*** Block opens ***

(** The size the class computes for a run is the size of section 4.1. *)
Lemma estimatedVsize_run (ops : list Op) :
  value (vsize (run ops create)) = estimatedVsize ops.
Proof.
  unfold estimatedVsize. rewrite Qceiling_quarter. apply vsize_of_run.
Qed.

Lemma feeLoop_step (n : nat) (fee : number) :
  OnchainWallet.feeLoop DUST_AMOUNT this scriptLengthOf (S n) coins amount feeRate
    recipientAddress fee
  = match selectCoins coins (add (ofZ amount) fee) false with
    | Throw e => Throw e
    | Ok selected =>
        match scriptLengthOf recipientAddress with
        | Throw e => Throw e
        | Ok scriptLen =>
            let roundedNewFee :=
              newFee DUST_AMOUNT (OnchainWallet.addressScriptLen this) feeRate
                     scriptLen selected in
            if le roundedNewFee fee then Ok (selected, roundedNewFee)
            else OnchainWallet.feeLoop DUST_AMOUNT this scriptLengthOf n coins amount
                   feeRate recipientAddress roundedNewFee
        end
    end.
Proof.
  cbn [OnchainWallet.feeLoop].
  destruct (selectCoins coins (add (ofZ amount) fee) false) as [selected|e];
    [|reflexivity].
  destruct (scriptLengthOf recipientAddress) as [scriptLen|e]; [|reflexivity].
  cbn zeta. unfold newFee.
  rewrite <- estimatedVsize_run, <- (loop_estimator scriptLen selected). reflexivity.
Qed.

Lemma feeLoop_follows_plan (n : nat) : forall fee,
  integral fee ->
  plan DUST_AMOUNT scriptLengthOf (OnchainWallet.addressScriptLen this) coins amount
       feeRate recipientAddress n fee
       (OnchainWallet.feeLoop DUST_AMOUNT this scriptLengthOf n coins amount feeRate
          recipientAddress fee).
Proof.
  induction n as [|n IH]; intros fee Hfee.
  - apply plan_exhausted.
  - rewrite feeLoop_step.
    pose proof (selectCoins_selects coins (add (ofZ amount) fee)
                  (add_integral amount fee Hfee)) as Hsel.
    destruct (selectCoins coins (add (ofZ amount) fee) false) as [selected|e].
    + destruct (scriptLengthOf recipientAddress) as [scriptLen|e] eqn:Hlen.
      * cbn zeta.
        destruct (le (newFee DUST_AMOUNT (OnchainWallet.addressScriptLen this)
                        feeRate scriptLen selected) fee) eqn:Hle.
        -- apply plan_converged; assumption.
        -- eapply plan_retry; [exact Hsel|exact Hlen|exact Hle|].
           apply IH. apply ceil_integral.
      * eapply plan_undecodable; eassumption.
    + apply plan_unselectable. exact Hsel.
Qed.

(** C4.  The fee loop starts with [fee = 0]; each iteration selects coins
    for [amount + fee] - the coins of largest value first, as few as reach
    that target -, estimates the size of a transaction with one key-spend
    input per selected coin, one payment output and a change output only
    when the change is at least the dust limit, and sets
    [newFee = ceil(vsize * feeRate)], the product being the product of
    doubles; it returns that iteration's selection with [fee = newFee] as
    soon as [newFee <= fee], retries with [fee = newFee] otherwise, and
    fails with the convergence error once 10 iterations are used up.  A
    selection that fails and a recipient address that cannot be decoded
    end the loop with their error.  The result of the loop is one that the
    plan of sections 4.2 and 4.3 allows. *)
Theorem estimateFeesAndSelectCoins_follows_plan :
  plan DUST_AMOUNT scriptLengthOf (OnchainWallet.addressScriptLen this) coins amount
       feeRate recipientAddress 10 (ofZ 0)
       (OnchainWallet.estimateFeesAndSelectCoins DUST_AMOUNT this scriptLengthOf coins
          amount feeRate recipientAddress).
Proof.
  unfold OnchainWallet.estimateFeesAndSelectCoins, OnchainWallet.MAX_ITERATIONS.
  apply feeLoop_follows_plan. exists 0. reflexivity.
Qed.

End FeeLoopFacts.

(** The dust-boundary scenario of section 8, a coin of 51,910 for an amount
    of 50,000 at 10 sat/vbyte: the first pass prices a transaction with a
    change output (144 vbytes), the second finds the change (470) below the
    dust limit, prices the transaction without it (101 vbytes) and
    converges. *)
Example estimateFeesAndSelectCoins_dust_boundary :
  OnchainWallet.estimateFeesAndSelectCoins 546 Scenario.wallet Scenario.scriptLengthOf
    [Coin.mk "c" 0 51910] 50000 (Double.ofZ 10) "tb1q-recipient"
  = Ok (mkSelection [Coin.mk "c" 0 51910] 470, JsNumber.ofZ 1010).
Proof. vm_compute. reflexivity. Qed.

(** The two fractional rates of the scenario are doubles, and the
    nearest ones: each is within half a unit in the last place of the
    decimal it stands for. *)
Example rate_1_1_nearest :
  Double.valid Scenario.rate_1_1 = true /\
  2 * Z.abs (10 * 4953959590107546 - 11 * 2 ^ 52) < 10.
Proof. split; [reflexivity|vm_compute; reflexivity]. Qed.

Example rate_1_3_nearest :
  Double.valid Scenario.rate_1_3 = true /\
  2 * Z.abs (10 * 5854679515581645 - 13 * 2 ^ 52) < 10.
Proof. split; [reflexivity|vm_compute; reflexivity]. Qed.

(** At a fractional rate the rounding of the product shows.  Two coins for
    an amount of 1,200 and a taproot recipient make 170 vbytes; at the
    double 1.1 the product is 187.00000000000003 and the fee 188, and at
    the double 1.3, whose exact product lies above 221, the product is
    221 and so is the fee. *)
Example estimateFeesAndSelectCoins_rate_1_1 :
  OnchainWallet.estimateFeesAndSelectCoins 546 Scenario.wallet Scenario.scriptLengthOf
    [Coin.mk "a" 0 1000; Coin.mk "b" 1 500] 1200 Scenario.rate_1_1 "tb1p-recipient"
  = Ok (mkSelection [Coin.mk "a" 0 1000; Coin.mk "b" 1 500] 112, JsNumber.ofZ 188).
Proof. vm_compute. reflexivity. Qed.

Example estimateFeesAndSelectCoins_rate_1_3 :
  OnchainWallet.estimateFeesAndSelectCoins 546 Scenario.wallet Scenario.scriptLengthOf
    [Coin.mk "a" 0 1000; Coin.mk "b" 1 500] 1200 Scenario.rate_1_3 "tb1p-recipient"
  = Ok (mkSelection [Coin.mk "a" 0 1000; Coin.mk "b" 1 500] 79, JsNumber.ofZ 221).
Proof. vm_compute. reflexivity. Qed.

(** ** The unroll scan *)

Section ScanFacts.
Import Unroll Unroll.Session ScanSpec.

Variable explorer : OnchainProvider.

Lemma passed_dec (node : ChainTx.t) :
  {passed explorer node} + {~ passed explorer node}.
Proof.
  unfold passed. destruct (skipped node) eqn:Hs; [left; left; reflexivity|].
  destruct (getTxStatus explorer (ChainTx.txid node)) as [[|h t]|e] eqn:Hq.
  - right. intros [H|(h & t & H)]; discriminate.
  - left. right. exists h, t. reflexivity.
  - right. intros [H|(h & t & H)]; discriminate.
Defined.

Lemma scan_passed (node : ChainTx.t) (rest : list ChainTx.t) :
  passed explorer node -> scan explorer (node :: rest) = scan explorer rest.
Proof.
  intros [Hs|(h & t & Hq)]; cbn [scan].
  - rewrite Hs. reflexivity.
  - rewrite Hq. cbn. destruct (skipped node); reflexivity.
Qed.

Lemma scan_past (before rest : list ChainTx.t) :
  Forall (passed explorer) before ->
  scan explorer (before ++ rest) = scan explorer rest.
Proof.
  induction 1 as [|node before Hn _ IH]; [reflexivity|].
  rewrite <- app_comm_cons, scan_passed; assumption.
Qed.

(** Where the scan stands when it meets a node it does not pass. *)
Lemma scan_stops (node : ChainTx.t) (rest : list ChainTx.t) :
  ~ passed explorer node ->
  skipped node = false /\
  ((getTxStatus explorer (ChainTx.txid node) = Ok Unconfirmed /\
    scan explorer (node :: rest) = Returned (WAIT (ChainTx.txid node)))
   \/
   (exists e, getTxStatus explorer (ChainTx.txid node) = Throw e /\
    scan explorer (node :: rest) = Ended (Some node))).
Proof.
  intros Hnp. unfold passed in Hnp. cbn [scan].
  destruct (skipped node); [exfalso; apply Hnp; left; reflexivity|].
  split; [reflexivity|].
  destruct (getTxStatus explorer (ChainTx.txid node)) as [[|h t]|e].
  - left. split; reflexivity.
  - exfalso. apply Hnp. right. exists h, t. reflexivity.
  - right. exists e. split; reflexivity.
Qed.

(** The nodes to visit are all passed, or split at the first that is not. *)
Lemma first_not_passed (l : list ChainTx.t) :
  Forall (passed explorer) l \/
  exists before node after,
    l = before ++ node :: after /\
    Forall (passed explorer) before /\ ~ passed explorer node.
Proof.
  induction l as [|n l IH]; [left; constructor|].
  destruct (passed_dec n) as [Hp|Hnp].
  - destruct IH as [Hall|(before & node & after & -> & Hb & Hn)].
    + left. constructor; assumption.
    + right. exists (n :: before), node, after.
      split; [reflexivity|split; [constructor; assumption|exact Hn]].
  - right. exists [], n, l. split; [reflexivity|split; [constructor|exact Hnp]].
Qed.

(** From scan order to indices of the chain. *)
Lemma reached_split (chain : list ChainTx.t) (i : nat) (node : ChainTx.t) :
  reached explorer chain i node <->
  exists before after,
    rev chain = before ++ node :: after /\
    Forall (passed explorer) before /\ List.length after = i.
Proof.
  unfold reached. split.
  - intros [Hnth Habove].
    apply nth_error_split in Hnth as (l1 & l2 & -> & Hlen).
    exists (rev l2), (rev l1). split; [|split].
    + rewrite rev_app_distr. cbn [rev]. rewrite <- app_assoc. reflexivity.
    + apply Forall_rev. apply Forall_forall. intros x Hx.
      apply In_nth_error in Hx as [k Hk].
      apply (Habove (List.length l1 + S k)%nat); [lia|].
      rewrite nth_error_app2 by lia.
      replace (List.length l1 + S k - List.length l1)%nat with (S k) by lia.
      exact Hk.
    + rewrite length_rev. exact Hlen.
  - intros (before & after & Hrev & Hpassed & Hlen).
    assert (Hchain : chain = rev after ++ node :: rev before).
    { rewrite <- (rev_involutive chain), Hrev, rev_app_distr. cbn [rev].
      rewrite <- app_assoc. reflexivity. }
    subst chain. split.
    + rewrite nth_error_app2 by (rewrite length_rev; lia).
      rewrite length_rev, Hlen, Nat.sub_diag. reflexivity.
    + intros j above Hj Hnth.
      rewrite nth_error_app2 in Hnth by (rewrite length_rev; lia).
      rewrite length_rev, Hlen in Hnth.
      destruct (j - i)%nat as [|k] eqn:Hk; [lia|]. cbn [nth_error] in Hnth.
      apply nth_error_In in Hnth. apply in_rev in Hnth.
      rewrite Forall_forall in Hpassed. apply Hpassed. exact Hnth.
Qed.

Lemma scan_wait (l : list ChainTx.t) (step : Step) :
  scan explorer l = Returned step <->
  exists before node after,
    l = before ++ node :: after /\ Forall (passed explorer) before /\
    unconfirmed explorer node /\ step = WAIT (ChainTx.txid node).
Proof.
  split.
  - intros Hscan.
    destruct (first_not_passed l) as [Hall|(before & node & after & -> & Hb & Hn)].
    + rewrite <- (app_nil_r l), scan_past in Hscan by exact Hall. discriminate.
    + rewrite scan_past in Hscan by exact Hb.
      destruct (scan_stops node after Hn) as (Hs & [(Hq & Hr)|(e & Hq & Hr)]);
        rewrite Hr in Hscan; [|discriminate].
      injection Hscan as <-.
      exists before, node, after. repeat split; assumption.
  - intros (before & node & after & -> & Hb & (Hs & Hq) & ->).
    rewrite scan_past by exact Hb. cbn [scan]. rewrite Hs, Hq. reflexivity.
Qed.

Lemma scan_completes (l : list ChainTx.t) :
  scan explorer l = Ended None <-> Forall (passed explorer) l.
Proof.
  split.
  - intros Hscan.
    destruct (first_not_passed l) as [Hall|(before & node & after & -> & Hb & Hn)];
      [exact Hall|].
    rewrite scan_past in Hscan by exact Hb.
    destruct (scan_stops node after Hn) as (_ & [(_ & Hr)|(e & _ & Hr)]);
      rewrite Hr in Hscan; discriminate.
  - intros Hall. rewrite <- (app_nil_r l), scan_past by exact Hall. reflexivity.
Qed.

Lemma scan_candidate (l before after : list ChainTx.t) (node : ChainTx.t) (e : Error) :
  l = before ++ node :: after -> Forall (passed explorer) before ->
  skipped node = false ->
  getTxStatus explorer (ChainTx.txid node) = Throw e ->
  scan explorer l = Ended (Some node).
Proof.
  intros -> Hb Hs Hq. rewrite scan_past by exact Hb.
  cbn [scan]. rewrite Hs, Hq. reflexivity.
Qed.

End ScanFacts.

Section NextTheorems.
Import Unroll Unroll.Session ScanSpec Stated.

Variable lib : TransactionLib.
Variable this : Session.t.

(** What follows the scan yields an [UNROLL] step or throws. *)
Lemma unrollStep_unrolls (node : ChainTx.t) (step : Step) :
  unrollStep lib this node = Ok step -> exists tx pkg, step = UNROLL tx pkg.
Proof.
  unfold unrollStep, bind. intros H.
  destruct (getVirtualTxs (indexer this) [ChainTx.txid node]) as [[|psbt rest]|];
    try discriminate.
  destruct (fromPSBT lib psbt) as [tx|]; try discriminate.
  match type of H with
  | match ?finalised with Ok _ => _ | Throw _ => _ end = _ =>
      destruct finalised as [tx'|]; try discriminate
  end.
  destruct (bumpP2A (bumper this) tx') as [pkg|]; try discriminate.
  injection H as <-. exists tx', pkg. reflexivity.
Qed.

*** Block closes ***

WORK REQUEST: Repeat only the lines above, from the first line of the entries through the line that contains "else OnchainWallet.feeLoop DUST_AMOUNT", including both ends.

TASK OUTPUT:
(** The size the class computes for a run is the size of section 4.1. *)
Lemma estimatedVsize_run (ops : list Op) :
  value (vsize (run ops create)) = estimatedVsize ops.
Proof.
  unfold estimatedVsize. rewrite Qceiling_quarter. apply vsize_of_run.
Qed.

Lemma feeLoop_step (n : nat) (fee : number) :
  OnchainWallet.feeLoop DUST_AMOUNT this scriptLengthOf (S n) coins amount feeRate
    recipientAddress fee
  = match selectCoins coins (add (ofZ amount) fee) false with
    | Throw e => Throw e
    | Ok selected =>
        match scriptLengthOf recipientAddress with
        | Throw e => Throw e
        | Ok scriptLen =>
            let roundedNewFee :=
              newFee DUST_AMOUNT (OnchainWallet.addressScriptLen this) feeRate
                     scriptLen selected in
            if le roundedNewFee fee then Ok (selected, roundedNewFee)
            else OnchainWallet.feeLoop DUST_AMOUNT this scriptLengthOf n coins amount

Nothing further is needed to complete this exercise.